BRIEF >> Spot each line in the data below containing "lower" and copy it.

(Collected data)

(* ===== verification/SysFile.v ===== *)
(** * File system calls (core/sysfile.c)

    Each handler gives the value it returns. [None] where a C function gives a null
    pointer. *)
From S2P Require Import Prelude Locks PhysMem VirtMem Cache Inode InodeIO File Sched Proc SysArg.

Definition with_e_dev major minor (e : InodeEntry) : InodeEntry :=
  mkInodeEntry (e_type e) major minor (e_num_links e) (e_num_bytes e) (e_addrs e) (e_indirect e).
Definition dot : list Z := [46; 0].
Definition dotdot : list Z := [46; 46; 0].
Definition sizeof_iovec : Z := 16.

Section sysfile.
Context {C A K P : Type} {BC : BlockCache C} {TX : Transactions C} {OP : ObjectPool A}.
Context (sb : SuperBlock) (me : nat) (abi : Abi).
Abbreviation T := (ITree C A K).
Abbreviation KS := (Kernel C A K P).
Context (console_read : Z → Z → M T (Z * list Z)) (console_write : Z → list Z → Z → M T Z) (stack16 : list Z).
(** The upper half of a local variable of which only the lower half is assigned. *)
Context (junk : Z).
Abbreviation cpuid := (Z.of_nat me).

Definition sys_dup : M KS Z :=
  a ← argfd me 0;
  match a with
  | None => mret (-1)
  | Some (_, f) =>
      fd ← fdalloc me f;
      match fd with
      | None => mret (-1)
      | Some fd => on_ft (filedup cpuid f);; mret fd
      end
  end.

(** [fileread(f, p, n)] with its result stored in user memory. *)
Definition sys_read : M KS Z :=
  a ← argfd me 0;
  match a with
  | None => mret (-1)
  | Some (_, f) =>
      n ← argint me 2;
      match n with
      | None => mret (-1)
      | Some n =>
          p ← argptr me 1 (u64 n);
          match p with
          | None => mret (-1)
          | Some p =>
              r ← on_ft (fileread cpuid console_read f n);
              store_bytes_user me p r.2;;
              mret r.1
          end
      end
  end.

(** [filewrite(f, p, n)] with the bytes at [p], which are read when the file is
    writable. *)
Definition write_user (f p n : Z) : M KS Z :=
  x ← on_ft (get_file f);
  buf ← (if f_writable x then load_bytes_user me (Z.to_nat n) p else mret []);
  on_ft (filewrite sb cpuid console_write f buf n).
Definition sys_write : M KS Z :=
  a ← argfd me 0;
  match a with
  | None => mret (-1)
  | Some (_, f) =>
      n ← argint me 2;
      match n with
      | None => mret (-1)
      | Some n =>
          p ← argptr me 1 (u64 n);
          match p with
          | None => mret (-1)
          | Some p => write_user f p n
          end
      end
  end.

(** The loop of [sys_writev] over [n] pieces, the next one at [p]. *)
Fixpoint writev_loop (n : nat) (f p tot : Z) : M KS Z :=
  match n with
  | O => mret (i64 tot)
  | S n' =>
      base ← fetchint me p;
      len ← fetchint me (u64 (p + 8));
      ok ← in_user me base len;
      if negb ok then mret (-1)
      else
        r ← write_user f base (i64 len);
        writev_loop n' f (u64 (p + sizeof_iovec)) (u64 (tot + r))
  end.
(** [iovcnt] is an [i64] of which [argint] assigns the lower half. *)
Definition sys_writev : M KS Z :=
  a ← argfd me 0;
  match a with
  | None => mret (-1)
  | Some (_, f) =>
      c ← argint me 2;
      match c with
      | None => mret (-1)
      | Some c =>
          let iovcnt := i64 (junk * 2 ^ 32 + u32 c) in
          iov ← argptr me 1 (u64 (iovcnt * sizeof_iovec));
          match iov with
          | None => mret (-1)
          | Some iov => writev_loop (Z.to_nat iovcnt) f iov 0
          end
      end
  end.

Definition sys_close : M KS Z :=
  a ← argfd me 0;
  match a with
  | None => mret (-1)
  | Some (fd, f) =>
      p ← on_sys (current me);
      on_sys (upd_proc p (λ x, with_ofile (<[Z.to_nat fd := None]> (p_ofile x)) x));;
      on_ft (fileclose sb cpuid f);;
      mret 0
  end.

(** Assign the fields of the [struct stat] at [p]. *)
Definition store_stat (p : Z) (st : Inode.stat) : M KS unit :=
  old ← load_bytes_user me (Z.to_nat (sizeof_stat abi)) p;
  store_bytes_user me p (abi_stat abi st old).
Definition sys_fstat : M KS Z :=
  a ← argfd me 0;
  match a with
  | None => mret (-1)
  | Some (_, f) =>
      st ← argptr me 1 (sizeof_stat abi);
      match st with
      | None => mret (-1)
      | Some st =>
          r ← on_ft (filestat cpuid f);
          match r with
          | None => mret (-1)
          | Some v => store_stat st v;; mret 0
          end
      end
  end.

(** [namei(path, ctx)] for the current process. *)
Definition namei_user (path : list Z) (ctx : Z) : M KS Z :=
  cwd ← current_cwd me;
  on_tree (namei sb cpuid console_read stack16 cwd path ctx).

Definition sys_fstatat : M KS Z :=
  dirfd ← argint me 0;
  match dirfd with
  | None => mret (-1)
  | Some dirfd =>
  path ← argstr me 1;
  match path with
  | None => mret (-1)
  | Some path =>
  st ← argptr me 2 (sizeof_stat abi);
  match st with
  | None => mret (-1)
  | Some st =>
  flags ← argint me 3;
  match flags with
  | None => mret (-1)
  | Some flags =>
      if negb (dirfd =? AT_FDCWD abi) then mret (-1)
      else if negb (flags =? 0) then mret (-1)
      else
        ctx ← begin_op;
        ip ← namei_user path ctx;
        if ip =? NULL then end_op ctx;; mret (-1)
        else
          on_tree (inode_lock cpuid ip);;
          v ← on_tree (stati ip);
          store_stat st v;;
          on_tree (inode_unlock ip);;
          on_tree (inode_put sb cpuid ctx ip);;
          end_op ctx;;
          mret 0
  end end end end.

Abbreviation insert := (inode_insert sb console_read console_write stack16).
(** The tests [insert(...) < 0] compare an unsigned value: they are never true. The
    last call of the branch for an existing file passes [ip] and [ctx] in the wrong
    order, so it dereferences the context as an inode. *)
Definition create (path : list Z) (type major minor ctx : Z) : M KS Z :=
  cwd ← current_cwd me;
  r ← on_tree (nameiparent sb cpuid console_read stack16 cwd path (replicate (Z.to_nat FILE_NAME_MAX_LENGTH) 0) ctx);
  let '(dp, nm) := r in
  if dp =? NULL then mret NULL
  else
    on_tree (inode_lock cpuid dp);;
    r ← on_tree (inode_lookup console_read stack16 dp nm);
    if negb (r.1 =? 0) then
      ip ← on_tree (inode_get sb cpuid r.1);
      on_tree (inode_unlock dp);;
      on_tree (inode_put sb cpuid ctx dp);;
      on_tree (inode_lock cpuid ip);;
      i ← on_tree (get_inode ip);
      if (type =? INODE_REGULAR) && (e_type (i_entry i) =? INODE_REGULAR) then mret ip
      else on_tree (inode_unlock ip);; undef
    else
      no ← on_tree (inode_alloc sb ctx type);
      ip ← on_tree (inode_get sb cpuid no);
      (if ip =? NULL then panic "alloc failed" else mret ());;
      on_tree (inode_lock cpuid ip);;
      on_tree (upd_entry ip (λ e, with_e_num_links 1 (with_e_dev (u16 major) (u16 minor) e)));;
      on_tree (inode_sync sb ctx ip true);;
      i ← on_tree (get_inode ip);
      d ← on_tree (get_inode dp);
      (if type =? INODE_DIRECTORY then
         on_tree (upd_entry dp (λ e, with_e_num_links (u16 (e_num_links e + 1)) e));;
         on_tree (inode_sync sb ctx dp true);;
         on_tree (insert ctx ip dot (i_inode_no i));;
         on_tree (insert ctx ip dotdot (i_inode_no d));;
         mret ()
       else mret ());;
      on_tree (insert ctx dp nm (i_inode_no i));;
      on_tree (inode_unlock dp);;
      on_tree (inode_put sb cpuid ctx dp);;
      mret ip.

(** The inode that [sys_openat] opens, locked; [NULL] when there is none. *)
Definition open_inode (path : list Z) (omode ctx : Z) : M KS Z :=
  if test omode (O_CREAT abi) then create path INODE_REGULAR 0 0 ctx
  else
    ip ← namei_user path ctx;
    if ip =? NULL then mret NULL
    else on_tree (inode_lock cpuid ip);; mret ip.
Definition open_file (ip omode : Z) (x : File) : File :=
  mkFile FD_INODE (f_ref x) (negb (test omode (O_WRONLY abi))) (test omode (O_WRONLY abi) || test omode (O_RDWR abi)) ip 0.
(** The file and the descriptor, or neither: a file that got no descriptor is closed. *)
Definition open_fd : M KS (option (Z * Z)) :=
  f ← on_ft (filealloc cpuid);
  match f with
  | None => mret None
  | Some f =>
      fd ← fdalloc me f;
      match fd with
      | Some fd => mret (Some (f, fd))
      | None => on_ft (fileclose sb cpuid f);; mret None
      end
  end.
Definition sys_openat : M KS Z :=
  dirfd ← argint me 0;
  match dirfd with
  | None => mret (-1)
  | Some dirfd =>
  path ← argstr me 1;
  match path with
  | None => mret (-1)
  | Some path =>
  omode ← argint me 2;
  match omode with
  | None => mret (-1)
  | Some omode =>
      if negb (dirfd =? AT_FDCWD abi) then mret (-1)
      else
        ctx ← begin_op;
        ip ← open_inode path omode ctx;
        if ip =? NULL then end_op ctx;; mret (-1)
        else
          o ← open_fd;
          match o with
          | None =>
              on_tree (inode_unlock ip);;
              on_tree (inode_put sb cpuid ctx ip);;
              end_op ctx;;
              mret (-1)
          | Some (f, fd) =>
              on_tree (inode_unlock ip);;
              end_op ctx;;
              on_ft (upd_file f (open_file ip omode));;
              mret fd
          end
  end end end.

(** The part that [sys_mkdirat] and [sys_mknodat] share. *)
Definition create_put (path : list Z) (type major minor : Z) : M KS Z :=
  ctx ← begin_op;
  ip ← create path type major minor ctx;
  if ip =? NULL then end_op ctx;; mret (-1)
  else
    on_tree (inode_unlock ip);;
    on_tree (inode_put sb cpuid ctx ip);;
    end_op ctx;;
    mret 0.
Definition sys_mkdirat : M KS Z :=
  dirfd ← argint me 0;
  match dirfd with
  | None => mret (-1)
  | Some dirfd =>
  path ← argstr me 1;
  match path with
  | None => mret (-1)
  | Some path =>
  mode ← argint me 2;
  match mode with
  | None => mret (-1)
  | Some mode =>
      if negb (dirfd =? AT_FDCWD abi) then mret (-1)
      else if negb (mode =? 0) then mret (-1)
      else create_put path INODE_DIRECTORY 0 0
  end end end.
Definition sys_mknodat : M KS Z :=
  dirfd ← argint me 0;
  match dirfd with
  | None => mret (-1)
  | Some dirfd =>
  path ← argstr me 1;
  match path with
  | None => mret (-1)
  | Some path =>
  major ← argint me 2;
  match major with
  | None => mret (-1)
  | Some major =>
  minor ← argint me 3;
  match minor with
  | None => mret (-1)
  | Some minor =>
      if negb (dirfd =? AT_FDCWD abi) then mret (-1)
      else create_put path INODE_DEVICE major minor
  end end end end.

Definition sys_chdir : M KS Z :=
  curproc ← on_sys (current me);
  ctx ← begin_op;
  path ← argstr me 0;
  match path with
  | None => end_op ctx;; mret (-1)
  | Some path =>
      ip ← namei_user path ctx;
      if ip =? NULL then end_op ctx;; mret (-1)
      else
        on_tree (inode_lock cpuid ip);;
        i ← on_tree (get_inode ip);
        if negb (e_type (i_entry i) =? INODE_DIRECTORY) then
          on_tree (inode_unlock ip);;
          on_tree (inode_put sb cpuid ctx ip);;
          end_op ctx;;
          mret (-1)
        else
          on_tree (inode_unlock ip);;
          x ← on_sys (get_proc curproc);
          on_tree (inode_put sb cpuid ctx (p_cwd x));;
          end_op ctx;;
          on_sys (upd_proc curproc (with_cwd ip));;
          mret 0
  end.
End sysfile.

RESULT OF THIS EXERCISE >>
(** The upper half of a local variable of which only the lower half is assigned. *)
(** [iovcnt] is an [i64] of which [argint] assigns the lower half. *)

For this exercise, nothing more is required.